Exactly the lines from the one holding "(** What the" to the end of the listing, both ends included, make up the expected answer.

══════

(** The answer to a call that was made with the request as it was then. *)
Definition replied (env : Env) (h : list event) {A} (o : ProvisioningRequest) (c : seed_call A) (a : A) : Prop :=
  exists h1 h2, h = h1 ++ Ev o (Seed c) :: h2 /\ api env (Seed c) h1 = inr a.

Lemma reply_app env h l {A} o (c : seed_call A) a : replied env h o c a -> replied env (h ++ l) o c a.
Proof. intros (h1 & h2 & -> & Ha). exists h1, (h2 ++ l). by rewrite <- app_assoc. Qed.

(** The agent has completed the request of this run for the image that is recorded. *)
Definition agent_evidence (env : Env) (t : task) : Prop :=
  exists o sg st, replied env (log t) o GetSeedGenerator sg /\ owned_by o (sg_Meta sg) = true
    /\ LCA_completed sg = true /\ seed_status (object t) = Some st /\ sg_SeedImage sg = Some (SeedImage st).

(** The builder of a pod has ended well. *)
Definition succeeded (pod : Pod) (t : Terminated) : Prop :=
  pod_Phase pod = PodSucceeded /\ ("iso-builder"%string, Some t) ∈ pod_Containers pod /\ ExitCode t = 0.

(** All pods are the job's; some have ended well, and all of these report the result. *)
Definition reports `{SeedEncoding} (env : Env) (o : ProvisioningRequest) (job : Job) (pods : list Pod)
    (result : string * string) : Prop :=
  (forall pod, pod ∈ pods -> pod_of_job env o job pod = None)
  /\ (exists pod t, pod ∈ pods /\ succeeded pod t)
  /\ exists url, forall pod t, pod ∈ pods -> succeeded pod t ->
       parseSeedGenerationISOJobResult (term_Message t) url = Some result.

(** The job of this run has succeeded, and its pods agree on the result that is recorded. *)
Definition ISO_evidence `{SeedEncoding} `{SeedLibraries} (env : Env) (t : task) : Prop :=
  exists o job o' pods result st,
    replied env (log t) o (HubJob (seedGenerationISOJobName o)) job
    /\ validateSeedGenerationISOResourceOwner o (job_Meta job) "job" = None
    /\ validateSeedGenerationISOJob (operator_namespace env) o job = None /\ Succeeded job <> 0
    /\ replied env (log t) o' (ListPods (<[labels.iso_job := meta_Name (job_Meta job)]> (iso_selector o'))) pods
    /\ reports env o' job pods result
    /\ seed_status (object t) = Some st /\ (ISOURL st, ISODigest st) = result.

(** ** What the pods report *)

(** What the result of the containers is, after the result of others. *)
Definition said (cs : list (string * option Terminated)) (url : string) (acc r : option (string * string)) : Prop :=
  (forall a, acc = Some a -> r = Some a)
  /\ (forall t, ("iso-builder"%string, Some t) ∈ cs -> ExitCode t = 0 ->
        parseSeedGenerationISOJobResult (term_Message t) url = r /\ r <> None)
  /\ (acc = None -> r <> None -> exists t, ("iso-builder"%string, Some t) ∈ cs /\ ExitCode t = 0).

══════

WRITTEN SOLUTION →
(** What the result of the containers is, after the result of others. *)
Definition said (cs : list (string * option Terminated)) (url : string) (acc r : option (string * string)) : Prop :=
  (forall a, acc = Some a -> r = Some a)
  /\ (forall t, ("iso-builder"%string, Some t) ∈ cs -> ExitCode t = 0 ->
        parseSeedGenerationISOJobResult (term_Message t) url = r /\ r <> None)
  /\ (acc = None -> r <> None -> exists t, ("iso-builder"%string, Some t) ∈ cs /\ ExitCode t = 0).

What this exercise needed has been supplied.